Lemma runs_bind {A B} (t : itree sessionE A) (k : A → itree sessionE B) s n a s' m b s'' :
  runs (observe t) s n a s' → runs (observe (k a)) s' m b s'' →
  runs (observe (ITree.bind t k)) s (n + m) b s''.
Proof.
  intros Ht Hk. remember (observe t) as ot eqn:Hot. revert t Hot.
  induction Ht as [a s|u s n a s' _ IH|X e ke s n a s' _ IH]; intros t Hot;
    rewrite observe_bind, <- Hot; [done| |]; constructor; by apply IH.
Qed.

Lemma does_bind {A B} (t : itree sessionE A) (k : A → itree sessionE B) s a s' b s'' :
  does t s a s' → does (k a) s' b s'' → does (ITree.bind t k) s b s''.
Proof. intros [n Ht] [m Hk]. exists (n + m). by eapply runs_bind. Qed.

Lemma does_trigger {X} (e : sessionE X) s : does (ITree.trigger e) s (h X e s).1 (h X e s).2.
Proof. exists 1. constructor. constructor. Qed.

Lemma does_iter_again {I A} (body : I → itree sessionE (I + A)) i j s s' a s'' :
  does (body i) s (inl j) s' → does (ITree.iter body j) s' a s'' → does (ITree.iter body i) s a s''.
Proof.
  intros [n Hb] [m Hi]. exists (n + Datatypes.S m).
  change (observe (ITree.iter body i)) with
    (observe (ITree.bind (body i) (λ lr, match lr with inl l => Tau (ITree.iter body l) | inr r => Ret r end))).
  eapply runs_bind; [done|]. by constructor.
Qed.

Lemma does_iter_done {I A} (body : I → itree sessionE (I + A)) i s s' a :
  does (body i) s (inr a) s' → does (ITree.iter body i) s a s'.
Proof.
  intros [n Hb]. exists (n + 0).
  change (observe (ITree.iter body i)) with
    (observe (ITree.bind (body i) (λ lr, match lr with inl l => Tau (ITree.iter body l) | inr r => Ret r end))).
  eapply runs_bind; [done|]. constructor.
Qed.

(** A burst that succeeds without the tree does so out of any state that keeps what is sent. *)
Lemma burst_does (st : list (list byte) → S) W indices peer arrs sent s' new :
  (∀ new bytes, does (ITree.trigger (SendBytes bytes)) (st new) (Ok tt) (st (new ++ [bytes]))) →
  send_blocks W indices (stream_of peer arrs sent) = (Ok tt, s') →
  ∃ packets, s' = stream_of peer arrs (sent ++ packets) ∧
    does (send_blocks_task W indices) (st new) (Ok tt) (st (new ++ packets)).
Proof.
  intros Hst. revert sent new. induction indices as [|i indices IH]; intros sent new; simpl.
  - intros [= <-]. exists []. rewrite !app_nil_r. split; [done|]. apply does_ret.
  - unfold window_send_task, Window.send. destruct (_ ≫= _) as [v|]; [|done].
    rewrite send_stream_of. intros Hr.
    destruct (IH (sent ++ [vec_bytes v]) (new ++ [vec_bytes v]) Hr) as (packets & -> & Hd).
    exists (vec_bytes v :: packets). rewrite <- !app_assoc in Hd. rewrite <- app_assoc. split; [done|].
    eapply does_bind; [apply Hst|]. exact Hd.
Qed.

(** One step; a tree that has returned stays as it is. *)
Definition step_tree {A} (ot : itree' sessionE A) (s : S) : itree' sessionE A * S :=
  match ot with
  | RetF a => (RetF a, s)
  | TauF t => (observe t, s)
  | @VisF _ _ _ X e k => let '(a, s') := h X e s in (observe (k a), s')
  end.

Lemma runs_step {A} (ot : itree' sessionE A) s n a s' :
  runs ot s n a s' → let '(ot1, s1) := step_tree ot s in runs ot1 s1 (pred n) a s'.
Proof.
  intros [a0 s0|t s0 n0 a0 s1 Ht|X e k s0 n0 a0 s1 Ht]; simpl; [constructor|done|]. by destruct (h X e s0).
Qed.

(** [n] steps. *)
Fixpoint after {A} (n : nat) (ot : itree' sessionE A) (s : S) : itree' sessionE A * S :=
  match n with
  | 0 => (ot, s)
  | Datatypes.S n' => let '(ot', s') := step_tree ot s in after n' ot' s'
  end.

Lemma after_ret {A} n (a : A) s : after n (RetF a) s = (RetF a, s).
Proof. by induction n. Qed.

Lemma runs_after {A} (ot : itree' sessionE A) s n a s' m :
  runs ot s n a s' → n ≤ m → after m ot s = (RetF a, s').
Proof.
  intros Hr. revert m. induction Hr as [a s|t s n a s' _ IH|X e k s n a s' _ IH]; intros m Hm.
  - apply after_ret.
  - destruct m as [|m]; [lia|]. simpl. apply IH. lia.
  - destruct m as [|m]; [lia|]. simpl. destruct (h X e s) as [x s1]. apply IH. lia.
Qed.

(** A task has one outcome. *)
Lemma does_deterministic {A} (t : itree sessionE A) s a s' b s'' :
  does t s a s' → does t s b s'' → a = b ∧ s' = s''.
Proof.
  intros [n Hn] [m Hm]. pose proof (runs_after _ _ _ _ _ (n + m) Hn ltac:(lia)) as E.
  rewrite (runs_after _ _ _ _ _ (n + m) Hm) in E by lia. by injection E.
Qed.

End runs.

(** ** The trees do what Session computes *)

(** A handler that answers the calls of the file out of the file, with anything beside it. *)
Class FileHandler {F S} `{OpenedFile F} (h : handler (F * S)) : Prop := {
  handles_read buffer f s : h _ (ReadTo buffer) (f, s) =
    let '(r, (buffer', f')) := read_to f buffer in ((r, buffer'), (f', s));
  handles_size f s : h _ GetSize (f, s) = let '(r, f') := get_size f in (r, (f', s));
}.

#[global] Instance answer_files {F} `{OpenedFile F} : FileHandler answer.
Proof. by split. Qed.

Local Ltac unfold_round :=
  cbn [fill_window_round send_loop_round locals l_window l_buffer l_bytes_sent l_blocks_sent
       l_last_acknowledged l_last_read].

(** What the functions that use only the file do, whatever the network is. *)
Section files.
Context {F S : Type} `{OpenedFile F} (answers : handler (F * S)) `{!FileHandler answers}.
Implicit Types (f : F) (s : S).

Lemma does_read f s buffer r buffer' f' :
  read_to f buffer = (r, (buffer', f')) →
  does answers (ITree.trigger (ReadTo buffer)) (f, s) (r, buffer') (f', s).
Proof.
  intros E. pose proof (does_trigger answers (ReadTo buffer) (f, s)) as Hd. by rewrite handles_read, E in Hd.
Qed.

Lemma does_size f s r f' :
  get_size f = (r, f') → does answers (ITree.trigger GetSize) (f, s) r (f', s).
Proof. intros E. pose proof (does_trigger answers GetSize (f, s)) as Hd. by rewrite handles_size, E in Hd. Qed.

Lemma push_block_does W f s index r W' f' :
  Window.push_block W f index = (r, (W', f')) →
  does answers (push_block_task W index) (f, s) (r, W') (f', s).
Proof.
  unfold Window.push_block, push_block_task.
  destruct (Window.buffer W index) as [[slot bytes]|]; [|intros [= <- <- <-]; apply does_ret].
  destruct (Window.write_header index bytes) as [bytes'|]; [|intros [= <- <- <-]; apply does_ret].
  destruct (read_to f _) as [result [tail f1]] eqn:E. intros Hr.
  eapply does_bind; [by apply does_read|].
  destruct result; injection Hr as <- <- <-; apply does_ret.
Qed.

----------

_Task goal_
Copy exactly the opening line of the material, the line bearing "Proof. intros [n", and every line between them. Include nothing else.

_Response to the exercise_
Lemma runs_bind {A B} (t : itree sessionE A) (k : A → itree sessionE B) s n a s' m b s'' :
  runs (observe t) s n a s' → runs (observe (k a)) s' m b s'' →
  runs (observe (ITree.bind t k)) s (n + m) b s''.
Proof.
  intros Ht Hk. remember (observe t) as ot eqn:Hot. revert t Hot.
  induction Ht as [a s|u s n a s' _ IH|X e ke s n a s' _ IH]; intros t Hot;
    rewrite observe_bind, <- Hot; [done| |]; constructor; by apply IH.
Qed.

Lemma does_bind {A B} (t : itree sessionE A) (k : A → itree sessionE B) s a s' b s'' :
  does t s a s' → does (k a) s' b s'' → does (ITree.bind t k) s b s''.
Proof. intros [n Ht] [m Hk]. exists (n + m). by eapply runs_bind. Qed.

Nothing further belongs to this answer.